Parameter Type Default Description
model nn.Module MLP PyTorch model
device str 'cpu' Device for training
epochs int 100 Training epochs
learning_rate float 1e-3 Optimizer learning rate
batch_size int 64 Training batch size

Outputs

Attributes

Attribute Type Description
accuracy_ float Test set accuracy
cv_scores_ ndarray Cross-validation scores
predictions_ ndarray Predicted labels
probabilities_ ndarray Class probabilities
feature_importances_ ndarray Feature importance (if available)

Interpretation

Accuracy Risk Level Interpretation
< 55% Low Near random, minimal shortcuts
55-70% Medium Some information leakage
70-85% High Significant shortcuts
> 85% Very High Severe shortcuts

Baseline Correction

For imbalanced groups, compare to the majority class baseline:

baseline = max(np.bincount(y_test)) / len(y_test)
corrected_accuracy = (accuracy - baseline) / (1 - baseline)

Classifier Comparison

Different classifiers can reveal different types of shortcuts:

from sklearn.linear_model import LogisticRegression
from sklearn.svm import SVC
from sklearn.ensemble import RandomForestClassifier

classifiers = {
    'Logistic Regression': LogisticRegression(max_iter=1000),
    'Linear SVM': SVC(kernel='linear'),
    'RBF SVM': SVC(kernel='rbf'),
    'Random Forest': RandomForestClassifier(n_estimators=100),
}

results = {}
for name, clf in classifiers.items():
    probe = SKLearnProbe(clf)
    probe.fit(X_train, y_train)
    results[name] = probe.score(X_test, y_test)
    print(f"{name}: {results[name]:.2%}")
Classifier Best For
Logistic Regression Linear shortcuts
Linear SVM Margin-based linear separation
RBF SVM Non-linear shortcuts
Random Forest Complex, non-linear patterns

Feature Importance

Identify which embedding dimensions contribute most to shortcuts:

from sklearn.linear_model import LogisticRegression

probe = SKLearnProbe(LogisticRegression(max_iter=1000))
probe.fit(X_train, y_train)

# Get feature importance (absolute coefficients)
importance = np.abs(probe.classifier.coef_).mean(axis=0)
top_features = np.argsort(importance)[-10:]
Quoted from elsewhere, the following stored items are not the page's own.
(** The loop over the tablespaces when nothing fails: one row per
    tablespace of the stream, each for the registered backup. *)
Lemma stream_tablespaces_quiet (queue : list BackupTablespaceDescr.t) :
  forall (w : World) (d : BaseBackupDescr.t),
    faults w = [] ->
    bbp w = Some d ->
    0 <= BaseBackupDescr.id d ->
    exists (tr : list Entry) (new : list BackupTablespaceDescr.t),
      StartBasebackupCatalogCommand.stream_tablespaces queue w
      = (Ok tt,
         set_trace tr
           (set_db (BackupCatalog.set_backup_tablespaces
                      (BackupCatalog.backup_tablespaces (db w) ++ new) (db w)) w))
      /\ map BackupTablespaceDescr.spcoid new = map BackupTablespaceDescr.spcoid queue
      /\ Forall (fun r => BackupTablespaceDescr.backup_id r = BaseBackupDescr.id d) new.
Proof.
  induction queue as [| s queue IH]; intros w d Hf Hb Hid;
    destruct w as [o t tx f tr term b reg txp]; cbn [faults bbp db] in *; subst f b;
    cbn [StartBasebackupCatalogCommand.stream_tablespaces].
  - eexists; exists []. exec2. rewrite app_nil_r.
    split; [| split; [reflexivity | constructor]].
    destruct t; reflexivity.
  - exec2. unfold BackupCatalog.registerTablespaceForBackup.
    cbn [BackupTablespaceDescr.backup_id BackupTablespaceDescr.set_backup_id].
    rewrite (ltb_false _ _ Hid). exec2.
    match goal with
    | |- context [StartBasebackupCatalogCommand.stream_tablespaces queue ?w1] =>
        destruct (IH w1 d eq_refl eq_refl Hid) as (tr' & new & E & Hoid & Hbid); rewrite E
    end.
    eexists; eexists. exec2. rows. rewrite <- app_assoc. cbn [app].
    split; [reflexivity |]. split.
    + cbn [map BackupTablespaceDescr.spcoid BackupTablespaceDescr.set_id
           BackupTablespaceDescr.set_backup_id]. f_equal. exact Hoid.
    + constructor; [reflexivity | exact Hbid].
Qed.
Lemma bind_ok {A B : Type} (m : M A) (k : A -> M B) (w w' : World) (a : A) :
  m w = (Ok a, w') -> bind m k w = k a w'.
Proof. intros E. unfold bind. rewrite E. reflexivity. Qed.

Lemma try_catch_ok {A : Type} (m : M A) (h : Failure -> M A) (w w' : World) (a : A) :
  m w = (Ok a, w') -> try_catch m h w = (Ok a, w').
Proof. intros E. unfold try_catch. rewrite E. reflexivity. Qed.

(** Lines 481-524 when nothing fails and the archive exists. *)
Lemma resolve_archive_quiet (this : BaseCatalogCommand.t) (t : BackupCatalog.Tables)
    (tr : list Entry) (term : list Out) (b : option BaseBackupDescr.t) (reg txp : bool) :
  0 <= CatalogDescr.id (BackupCatalog.existsByName (CatalogDescr.archive_name this) t) ->
  exists (tr' : list Entry) (d : CatalogDescr.t),
    StartBasebackupCatalogCommand.resolve_archive this
      (mkWorld true t None [] tr term b reg txp)
    = (Ok d, mkWorld true t None [] tr' term b reg txp)
    /\ CatalogDescr.id d
       = CatalogDescr.id (BackupCatalog.existsByName (CatalogDescr.archive_name this) t).
Proof.
  intros Hfound. exec2. rewrite (leb_true _ _ Hfound). tidy. rewrite (ltb_false _ _ Hfound).
  exec2. eexists; eexists. split; reflexivity.
Qed.

(** Lines 526-592 when nothing fails and the profile exists. *)
Lemma resolve_profile_quiet (this : BaseCatalogCommand.t) (t : BackupCatalog.Tables)
    (tr : list Entry) (term : list Out) (b : option BaseBackupDescr.t) (reg txp : bool) :
  0 <= BackupProfileDescr.profile_id
         (BackupCatalog.getBackupProfile (requested_profile this) t) ->
  exists (tr' : list Entry) (p : BackupProfileDescr.t),
    StartBasebackupCatalogCommand.resolve_profile this
      (mkWorld true t None [] tr term b reg txp)
    = (Ok p, mkWorld true t None [] tr' term b reg txp).
Proof.
  unfold requested_profile. intros Hprof.
  unfold StartBasebackupCatalogCommand.resolve_profile. cbv zeta.
  destruct (String.eqb (BackupProfileDescr.name (CatalogDescr.backup_profile this)) "");
    cbn [negb]; exec2; rewrite (ltb_false _ _ Hprof); eexists; eexists; reflexivity.
Qed.

Lemma prepare_quiet (this : BaseCatalogCommand.t) (o : bool) (t : BackupCatalog.Tables)
    (tr : list Entry) (term : list Out) (b : option BaseBackupDescr.t) (reg txp : bool) :
  BaseCatalogCommand.has_catalog this = true ->
  0 <= CatalogDescr.id (BackupCatalog.existsByName (CatalogDescr.archive_name this) t) ->
  0 <= BackupProfileDescr.profile_id
         (BackupCatalog.getBackupProfile (requested_profile this) t) ->
  exists (tr' : list Entry) (d : CatalogDescr.t) (p : BackupProfileDescr.t),
    StartBasebackupCatalogCommand.prepare this (mkWorld o t None [] tr term b reg txp)
    = (Ok (d, p), mkWorld true t None [] tr' term None false txp)
    /\ CatalogDescr.id d
       = CatalogDescr.id (BackupCatalog.existsByName (CatalogDescr.archive_name this) t).
Proof.
  intros Hcat Hfound Hprof.
  unfold StartBasebackupCatalogCommand.prepare. rewrite Hcat. cbn [negb].
  unfold bind at 1, modify at 1.
  cbn [set_basebackup_registered set_bbp catalog_open db transaction faults trace terminal
       bbp basebackup_registered txinprogress].
  assert (Hopen : exists tr0,
            open_unless_available (mkWorld o t None [] tr term None false txp)
            = (Ok tt, mkWorld true t None [] tr0 term None false txp)).
  { destruct o; exec2; eexists; reflexivity. }
  destruct Hopen as [tr0 Hopen].
  destruct (resolve_archive_quiet this t tr0 term None false txp Hfound)
    as (tr1 & d & Ed & Hid).
  destruct (resolve_profile_quiet this t tr1 term None false txp Hprof) as (tr2 & p & Ep).
  exists tr2, d, p. split; [| exact Hid].
  rewrite (bind_ok _ _ _ _ _ Hopen), (bind_ok _ _ _ _ _ Ed), (bind_ok _ _ _ _ _ Ep).
  reflexivity.
Qed.
(** The row a quiet run registers for the backup, and the descriptor the
    stream holds when it ends. *)
Lemma stream_quiet (peer : Stream.t) (d : CatalogDescr.t) (p : BackupProfileDescr.t)
    (t : BackupCatalog.Tables) (tr : list Entry) (term : list Out) (txp : bool) :
  let row :=
    BaseBackupDescr.set_status BaseBackupDescr.BASEBACKUP_STATUS_IN_PROGRESS
      (BaseBackupDescr.set_archive_id (CatalogDescr.id d)
         (BaseBackupDescr.set_id
            (BackupCatalog.next_id (map BaseBackupDescr.id (BackupCatalog.backup t)))
            (BaseBackupDescr.set_fsentry (Stream.directory peer)
               (BaseBackupDescr.set_archive_id (CatalogDescr.id d) (Stream.backup peer))))) in
  exists (tr' : list Entry) (term' : list Out) (new : list BackupTablespaceDescr.t),
    StartBasebackupCatalogCommand.stream peer d p
      (mkWorld true t None [] tr term None false txp)
    = (Ok tt,
       mkWorld true
         (BackupCatalog.set_backup_tablespaces
            (BackupCatalog.backup_tablespaces t ++ new)
            (BackupCatalog.set_backup (BackupCatalog.backup t ++ [row]) t))
         None [] tr' term'
         (Some (BaseBackupDescr.set_end (BaseBackupDescr.stopped row)
                  (Stream.end_position peer) row))
         true txp)
    /\ map BackupTablespaceDescr.spcoid new
       = map BackupTablespaceDescr.spcoid (Stream.tablespaces peer)
    /\ Forall (fun r => BackupTablespaceDescr.backup_id r = BaseBackupDescr.id row) new.
Proof.
  intros row.
  assert (Hid : 0 <= BaseBackupDescr.id row) by apply next_id_nonneg.
  exec2. unfold BackupCatalog.registerBasebackup. exec2.
  match goal with
  | |- context [StartBasebackupCatalogCommand.stream_tablespaces ?q ?w1] =>
      destruct (stream_tablespaces_quiet q w1 row eq_refl eq_refl Hid)
        as (tr' & new & E & Hoid & Hbid); rewrite E
  end.
  exec2. rows. eexists. eexists. exists new.
  split; [reflexivity | split; assumption].
Qed.

(** Lines 770-783 when nothing fails. *)
Lemma finalize_quiet (t : BackupCatalog.Tables) (tr : list Entry) (term : list Out)
    (d : BaseBackupDescr.t) (reg txp : bool) :
  exists tr' : list Entry,
    StartBasebackupCatalogCommand.finalize (mkWorld true t None [] tr term (Some d) reg txp)
    = (Ok tt,
       mkWorld true (BackupCatalog.finalizeBasebackup d t) None [] tr' term (Some d) reg txp).
Proof. exec2. eexists. reflexivity. Qed.
(** X17.  start-basebackup when nothing fails: with a catalog handle, no
    transaction in progress, an archive of the given name and the
    requested profile (the default one if none is named) in the catalog,
    the command returns.  It leaves exactly one new row of the backup,
    appended to the rows there were: the row carries the next free id,
    the id of the archive, status ready, the backup directory of the
    stream as its fsentry and the position the end of the stream
    reported.  One tablespace row per tablespace of the stream is
    appended, each for the new backup, in the order of the stream.  The
    archives, connections and profiles are the ones there were, and no
    transaction stays in progress. *)
Theorem start_basebackup_success :
  forall (peer : Stream.t) (this : BaseCatalogCommand.t) (background : bool) (w : World),
    BaseCatalogCommand.has_catalog this = true ->
    idle w ->
    quiet w ->
    let found := CatalogDescr.id
                   (BackupCatalog.existsByName (CatalogDescr.archive_name this) (db w)) in
    let loaded := BackupCatalog.getBackupProfile (requested_profile this) (db w) in
    let new_id := BackupCatalog.next_id
                    (map BaseBackupDescr.id (BackupCatalog.backup (db w))) in
    let run := StartBasebackupCatalogCommand.execute peer this background in
    0 <= found ->
    0 <= BackupProfileDescr.profile_id loaded ->
    exists (row : BaseBackupDescr.t) (spaces : list BackupTablespaceDescr.t),
      result run w = Ok tt
      /\ BackupCatalog.backup (db (after run w)) = BackupCatalog.backup (db w) ++ [row]
      /\ BaseBackupDescr.id row = new_id
      /\ BaseBackupDescr.archive_id row = found
      /\ BaseBackupDescr.status row = BaseBackupDescr.BASEBACKUP_STATUS_READY
      /\ BaseBackupDescr.fsentry row = Stream.directory peer
      /\ BaseBackupDescr.xlogposend row = Stream.end_position peer
      /\ BackupCatalog.backup_tablespaces (db (after run w))
         = BackupCatalog.backup_tablespaces (db w) ++ spaces
      /\ map BackupTablespaceDescr.spcoid spaces
         = map BackupTablespaceDescr.spcoid (Stream.tablespaces peer)
      /\ Forall (fun r => BackupTablespaceDescr.backup_id r = new_id) spaces
      /\ BackupCatalog.archive (db (after run w)) = BackupCatalog.archive (db w)
      /\ BackupCatalog.connections (db (after run w)) = BackupCatalog.connections (db w)
      /\ BackupCatalog.backup_profiles (db (after run w))
         = BackupCatalog.backup_profiles (db w)
      /\ transaction (after run w) = None.
Proof.
  intros peer this background w Hcat Hidle Hquiet found loaded new_id run Hfound Hprof.
  subst run new_id loaded found. open_world w.
  destruct (prepare_quiet this o t tr term b reg txp Hcat Hfound Hprof)
    as (tr1 & d & p & Eprep & Hd).
  destruct (stream_quiet peer d p t tr1 term txp) as (tr2 & term2 & new & Estream & Hoid & Hbid).
  match type of Estream with
  | _ = (_, mkWorld _ ?t2 _ _ _ _ (Some ?d2) _ _) =>
      destruct (finalize_quiet t2 tr2 term2 d2 true txp) as (tr3 & Efin)
  end.
  unfold result, after, StartBasebackupCatalogCommand.execute.
  rewrite (bind_ok _ _ _ _ _ Eprep). cbv zeta. cbn [fst snd].
  rewrite (bind_ok _ _ _ _ _ (try_catch_ok _ _ _ _ _ Estream)).
  rewrite Efin. cbn [fst snd db transaction].
  unfold BackupCatalog.finalizeBasebackup. rows.
  cbn [BaseBackupDescr.id BaseBackupDescr.set_end BaseBackupDescr.set_status
       BaseBackupDescr.set_archive_id BaseBackupDescr.set_id] in *.
  rewrite map_app, map_on_backup_fresh. cbn [map].
  unfold BackupCatalog.on_backup.
  cbn [BaseBackupDescr.id BaseBackupDescr.set_end BaseBackupDescr.set_status
       BaseBackupDescr.set_archive_id BaseBackupDescr.set_id].
  rewrite Z.eqb_refl.
  eexists. exists new.
  split; [reflexivity |]. split; [reflexivity |].
  cbn. rewrite Hd.
  repeat split; try reflexivity; assumption.
Qed.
print("Top 10 shortcut dimensions:", top_features)

Cross-Validation

For more robust estimates:

from sklearn.model_selection import cross_val_score

probe = SKLearnProbe(LogisticRegression(max_iter=1000))
scores = cross_val_score(
    probe.classifier,
    embeddings,
    group_labels,
    cv=5
)

print(f"CV Accuracy: {scores.mean():.2%} (+/- {scores.std():.2%})")

When to Use Probes

Use probes when:

  • You want a direct measure of information leakage
  • You need interpretable feature importance
  • Your embeddings have many dimensions
  • You want to compare linear vs. non-linear shortcuts

Don't use probes when:

  • You have very few samples (< 100)
  • Groups are highly imbalanced
  • You want unsupervised analysis

Theory

Probe-based detection is based on information theory. If group labels $G$ can be predicted from embeddings $E$, then:

$$I(E; G) > 0$$

Where $I(E; G)$ is the mutual information between embeddings and group labels.